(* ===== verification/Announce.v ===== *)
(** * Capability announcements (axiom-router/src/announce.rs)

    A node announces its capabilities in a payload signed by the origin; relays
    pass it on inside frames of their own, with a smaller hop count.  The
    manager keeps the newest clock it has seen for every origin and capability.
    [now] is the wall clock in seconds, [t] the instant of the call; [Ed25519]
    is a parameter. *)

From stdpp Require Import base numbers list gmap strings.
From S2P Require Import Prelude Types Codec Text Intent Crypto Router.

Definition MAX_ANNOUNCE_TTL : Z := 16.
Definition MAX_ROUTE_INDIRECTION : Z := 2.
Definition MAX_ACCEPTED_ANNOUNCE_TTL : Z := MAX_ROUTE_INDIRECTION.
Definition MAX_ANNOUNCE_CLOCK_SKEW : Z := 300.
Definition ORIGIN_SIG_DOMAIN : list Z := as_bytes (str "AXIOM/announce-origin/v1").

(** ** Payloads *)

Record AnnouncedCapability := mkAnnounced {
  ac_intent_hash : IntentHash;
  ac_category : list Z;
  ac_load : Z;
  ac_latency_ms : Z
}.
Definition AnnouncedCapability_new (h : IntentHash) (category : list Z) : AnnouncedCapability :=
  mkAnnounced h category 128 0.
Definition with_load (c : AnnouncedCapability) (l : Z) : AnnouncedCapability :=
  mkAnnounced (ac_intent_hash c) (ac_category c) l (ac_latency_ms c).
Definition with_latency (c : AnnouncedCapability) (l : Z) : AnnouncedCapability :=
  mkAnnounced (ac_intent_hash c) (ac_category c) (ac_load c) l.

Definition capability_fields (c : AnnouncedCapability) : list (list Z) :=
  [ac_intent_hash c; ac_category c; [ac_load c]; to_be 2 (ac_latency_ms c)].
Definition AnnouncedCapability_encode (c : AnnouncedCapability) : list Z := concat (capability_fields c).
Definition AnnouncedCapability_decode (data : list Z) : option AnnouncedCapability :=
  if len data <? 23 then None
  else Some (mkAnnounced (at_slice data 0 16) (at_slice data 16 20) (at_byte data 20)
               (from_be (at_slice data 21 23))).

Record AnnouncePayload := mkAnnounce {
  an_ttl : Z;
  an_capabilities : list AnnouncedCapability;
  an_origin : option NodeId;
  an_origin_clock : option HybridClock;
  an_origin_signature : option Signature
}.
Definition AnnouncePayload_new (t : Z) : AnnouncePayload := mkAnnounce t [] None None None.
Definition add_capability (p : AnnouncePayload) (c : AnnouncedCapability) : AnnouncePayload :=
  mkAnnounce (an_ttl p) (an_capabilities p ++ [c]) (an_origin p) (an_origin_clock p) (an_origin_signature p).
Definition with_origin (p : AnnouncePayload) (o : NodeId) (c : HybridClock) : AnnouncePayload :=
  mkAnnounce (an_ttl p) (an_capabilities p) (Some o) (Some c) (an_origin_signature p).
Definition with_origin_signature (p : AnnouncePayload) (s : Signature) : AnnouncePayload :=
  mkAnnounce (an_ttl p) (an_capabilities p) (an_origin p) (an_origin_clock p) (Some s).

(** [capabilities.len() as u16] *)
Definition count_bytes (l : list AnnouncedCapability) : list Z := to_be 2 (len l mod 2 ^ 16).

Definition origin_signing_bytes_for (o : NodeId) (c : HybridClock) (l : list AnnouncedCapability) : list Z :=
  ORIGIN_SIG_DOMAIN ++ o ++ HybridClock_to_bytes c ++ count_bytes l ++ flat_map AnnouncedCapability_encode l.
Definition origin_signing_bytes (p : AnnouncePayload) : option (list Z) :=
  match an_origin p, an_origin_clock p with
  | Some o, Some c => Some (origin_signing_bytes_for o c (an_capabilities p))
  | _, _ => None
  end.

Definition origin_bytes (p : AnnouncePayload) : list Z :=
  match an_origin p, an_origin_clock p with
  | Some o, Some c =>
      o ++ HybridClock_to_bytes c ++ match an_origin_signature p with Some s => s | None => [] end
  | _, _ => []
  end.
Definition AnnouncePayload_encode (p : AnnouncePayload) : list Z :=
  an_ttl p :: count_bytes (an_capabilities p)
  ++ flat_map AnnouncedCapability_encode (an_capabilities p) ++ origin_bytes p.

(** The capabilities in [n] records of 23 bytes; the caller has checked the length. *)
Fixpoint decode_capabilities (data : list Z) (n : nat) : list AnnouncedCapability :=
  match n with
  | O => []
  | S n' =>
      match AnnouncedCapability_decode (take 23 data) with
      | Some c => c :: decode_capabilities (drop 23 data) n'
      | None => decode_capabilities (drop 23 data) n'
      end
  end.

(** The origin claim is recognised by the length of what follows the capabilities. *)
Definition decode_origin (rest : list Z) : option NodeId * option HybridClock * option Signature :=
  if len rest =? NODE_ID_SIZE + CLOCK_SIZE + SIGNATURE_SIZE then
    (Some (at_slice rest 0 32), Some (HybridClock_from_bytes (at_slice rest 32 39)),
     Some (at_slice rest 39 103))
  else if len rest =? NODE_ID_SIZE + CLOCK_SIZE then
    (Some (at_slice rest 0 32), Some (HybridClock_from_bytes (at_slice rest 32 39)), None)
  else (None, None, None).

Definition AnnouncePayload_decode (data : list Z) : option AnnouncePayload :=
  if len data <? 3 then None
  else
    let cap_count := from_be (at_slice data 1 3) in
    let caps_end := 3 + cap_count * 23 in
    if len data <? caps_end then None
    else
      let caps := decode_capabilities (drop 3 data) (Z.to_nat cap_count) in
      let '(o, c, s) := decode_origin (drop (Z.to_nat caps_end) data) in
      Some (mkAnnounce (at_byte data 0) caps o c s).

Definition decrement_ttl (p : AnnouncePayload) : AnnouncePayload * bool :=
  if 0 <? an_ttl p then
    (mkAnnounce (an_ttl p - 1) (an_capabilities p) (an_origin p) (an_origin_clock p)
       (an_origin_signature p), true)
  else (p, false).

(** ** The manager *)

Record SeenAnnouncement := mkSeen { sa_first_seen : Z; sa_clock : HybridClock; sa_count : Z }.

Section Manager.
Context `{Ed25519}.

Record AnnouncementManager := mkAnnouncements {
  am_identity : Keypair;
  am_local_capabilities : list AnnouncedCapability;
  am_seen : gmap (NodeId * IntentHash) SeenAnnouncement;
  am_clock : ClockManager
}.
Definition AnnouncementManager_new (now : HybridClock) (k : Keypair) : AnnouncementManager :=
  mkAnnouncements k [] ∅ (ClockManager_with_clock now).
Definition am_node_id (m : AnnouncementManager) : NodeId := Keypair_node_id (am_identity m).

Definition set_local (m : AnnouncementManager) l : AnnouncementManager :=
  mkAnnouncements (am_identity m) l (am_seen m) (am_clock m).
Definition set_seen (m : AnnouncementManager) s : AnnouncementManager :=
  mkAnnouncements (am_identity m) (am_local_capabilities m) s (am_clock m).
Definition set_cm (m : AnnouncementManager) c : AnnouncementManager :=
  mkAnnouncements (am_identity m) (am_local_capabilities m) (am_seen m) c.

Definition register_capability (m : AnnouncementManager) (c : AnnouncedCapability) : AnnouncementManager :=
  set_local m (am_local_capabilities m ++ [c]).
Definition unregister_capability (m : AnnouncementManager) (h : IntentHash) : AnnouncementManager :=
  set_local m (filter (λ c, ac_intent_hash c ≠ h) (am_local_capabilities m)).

**********

YOUR ASSIGNMENT:
All of the records above need to be printed again exactly as they appear.

SOLUTION TO THIS EXERCISE:
(* ===== verification/Announce.v ===== *)
(** * Capability announcements (axiom-router/src/announce.rs)

    A node announces its capabilities in a payload signed by the origin; relays
    pass it on inside frames of their own, with a smaller hop count.  The
    manager keeps the newest clock it has seen for every origin and capability.
    [now] is the wall clock in seconds, [t] the instant of the call; [Ed25519]
    is a parameter. *)

From stdpp Require Import base numbers list gmap strings.
From S2P Require Import Prelude Types Codec Text Intent Crypto Router.

Definition MAX_ANNOUNCE_TTL : Z := 16.
Definition MAX_ROUTE_INDIRECTION : Z := 2.
Definition MAX_ACCEPTED_ANNOUNCE_TTL : Z := MAX_ROUTE_INDIRECTION.
Definition MAX_ANNOUNCE_CLOCK_SKEW : Z := 300.
Definition ORIGIN_SIG_DOMAIN : list Z := as_bytes (str "AXIOM/announce-origin/v1").

(** ** Payloads *)

Record AnnouncedCapability := mkAnnounced {
  ac_intent_hash : IntentHash;
  ac_category : list Z;
  ac_load : Z;
  ac_latency_ms : Z
}.
Definition AnnouncedCapability_new (h : IntentHash) (category : list Z) : AnnouncedCapability :=
  mkAnnounced h category 128 0.
Definition with_load (c : AnnouncedCapability) (l : Z) : AnnouncedCapability :=
  mkAnnounced (ac_intent_hash c) (ac_category c) l (ac_latency_ms c).
Definition with_latency (c : AnnouncedCapability) (l : Z) : AnnouncedCapability :=
  mkAnnounced (ac_intent_hash c) (ac_category c) (ac_load c) l.

Definition capability_fields (c : AnnouncedCapability) : list (list Z) :=
  [ac_intent_hash c; ac_category c; [ac_load c]; to_be 2 (ac_latency_ms c)].
Definition AnnouncedCapability_encode (c : AnnouncedCapability) : list Z := concat (capability_fields c).
Definition AnnouncedCapability_decode (data : list Z) : option AnnouncedCapability :=
  if len data <? 23 then None
  else Some (mkAnnounced (at_slice data 0 16) (at_slice data 16 20) (at_byte data 20)
               (from_be (at_slice data 21 23))).

Record AnnouncePayload := mkAnnounce {
  an_ttl : Z;
  an_capabilities : list AnnouncedCapability;
  an_origin : option NodeId;
  an_origin_clock : option HybridClock;
  an_origin_signature : option Signature
}.
Definition AnnouncePayload_new (t : Z) : AnnouncePayload := mkAnnounce t [] None None None.
Definition add_capability (p : AnnouncePayload) (c : AnnouncedCapability) : AnnouncePayload :=
  mkAnnounce (an_ttl p) (an_capabilities p ++ [c]) (an_origin p) (an_origin_clock p) (an_origin_signature p).
Definition with_origin (p : AnnouncePayload) (o : NodeId) (c : HybridClock) : AnnouncePayload :=
  mkAnnounce (an_ttl p) (an_capabilities p) (Some o) (Some c) (an_origin_signature p).
Definition with_origin_signature (p : AnnouncePayload) (s : Signature) : AnnouncePayload :=
  mkAnnounce (an_ttl p) (an_capabilities p) (an_origin p) (an_origin_clock p) (Some s).

(** [capabilities.len() as u16] *)
Definition count_bytes (l : list AnnouncedCapability) : list Z := to_be 2 (len l mod 2 ^ 16).

Definition origin_signing_bytes_for (o : NodeId) (c : HybridClock) (l : list AnnouncedCapability) : list Z :=
  ORIGIN_SIG_DOMAIN ++ o ++ HybridClock_to_bytes c ++ count_bytes l ++ flat_map AnnouncedCapability_encode l.
Definition origin_signing_bytes (p : AnnouncePayload) : option (list Z) :=
  match an_origin p, an_origin_clock p with
  | Some o, Some c => Some (origin_signing_bytes_for o c (an_capabilities p))
  | _, _ => None
  end.

Definition origin_bytes (p : AnnouncePayload) : list Z :=
  match an_origin p, an_origin_clock p with
  | Some o, Some c =>
      o ++ HybridClock_to_bytes c ++ match an_origin_signature p with Some s => s | None => [] end
  | _, _ => []
  end.
Definition AnnouncePayload_encode (p : AnnouncePayload) : list Z :=
  an_ttl p :: count_bytes (an_capabilities p)
  ++ flat_map AnnouncedCapability_encode (an_capabilities p) ++ origin_bytes p.

(** The capabilities in [n] records of 23 bytes; the caller has checked the length. *)
Fixpoint decode_capabilities (data : list Z) (n : nat) : list AnnouncedCapability :=
  match n with
  | O => []
  | S n' =>
      match AnnouncedCapability_decode (take 23 data) with
      | Some c => c :: decode_capabilities (drop 23 data) n'
      | None => decode_capabilities (drop 23 data) n'
      end
  end.

(** The origin claim is recognised by the length of what follows the capabilities. *)
Definition decode_origin (rest : list Z) : option NodeId * option HybridClock * option Signature :=
  if len rest =? NODE_ID_SIZE + CLOCK_SIZE + SIGNATURE_SIZE then
    (Some (at_slice rest 0 32), Some (HybridClock_from_bytes (at_slice rest 32 39)),
     Some (at_slice rest 39 103))
  else if len rest =? NODE_ID_SIZE + CLOCK_SIZE then
    (Some (at_slice rest 0 32), Some (HybridClock_from_bytes (at_slice rest 32 39)), None)
  else (None, None, None).

Definition AnnouncePayload_decode (data : list Z) : option AnnouncePayload :=
  if len data <? 3 then None
  else
    let cap_count := from_be (at_slice data 1 3) in
    let caps_end := 3 + cap_count * 23 in
    if len data <? caps_end then None
    else
      let caps := decode_capabilities (drop 3 data) (Z.to_nat cap_count) in
      let '(o, c, s) := decode_origin (drop (Z.to_nat caps_end) data) in
      Some (mkAnnounce (at_byte data 0) caps o c s).

Definition decrement_ttl (p : AnnouncePayload) : AnnouncePayload * bool :=
  if 0 <? an_ttl p then
    (mkAnnounce (an_ttl p - 1) (an_capabilities p) (an_origin p) (an_origin_clock p)
       (an_origin_signature p), true)
  else (p, false).

(** ** The manager *)

Record SeenAnnouncement := mkSeen { sa_first_seen : Z; sa_clock : HybridClock; sa_count : Z }.

Section Manager.
Context `{Ed25519}.

Record AnnouncementManager := mkAnnouncements {
  am_identity : Keypair;
  am_local_capabilities : list AnnouncedCapability;
  am_seen : gmap (NodeId * IntentHash) SeenAnnouncement;
  am_clock : ClockManager
}.
Definition AnnouncementManager_new (now : HybridClock) (k : Keypair) : AnnouncementManager :=
  mkAnnouncements k [] ∅ (ClockManager_with_clock now).
Definition am_node_id (m : AnnouncementManager) : NodeId := Keypair_node_id (am_identity m).

Definition set_local (m : AnnouncementManager) l : AnnouncementManager :=
  mkAnnouncements (am_identity m) l (am_seen m) (am_clock m).
Definition set_seen (m : AnnouncementManager) s : AnnouncementManager :=
  mkAnnouncements (am_identity m) (am_local_capabilities m) s (am_clock m).
Definition set_cm (m : AnnouncementManager) c : AnnouncementManager :=
  mkAnnouncements (am_identity m) (am_local_capabilities m) (am_seen m) c.

Definition register_capability (m : AnnouncementManager) (c : AnnouncedCapability) : AnnouncementManager :=
  set_local m (am_local_capabilities m ++ [c]).
Definition unregister_capability (m : AnnouncementManager) (h : IntentHash) : AnnouncementManager :=
  set_local m (filter (λ c, ac_intent_hash c ≠ h) (am_local_capabilities m)).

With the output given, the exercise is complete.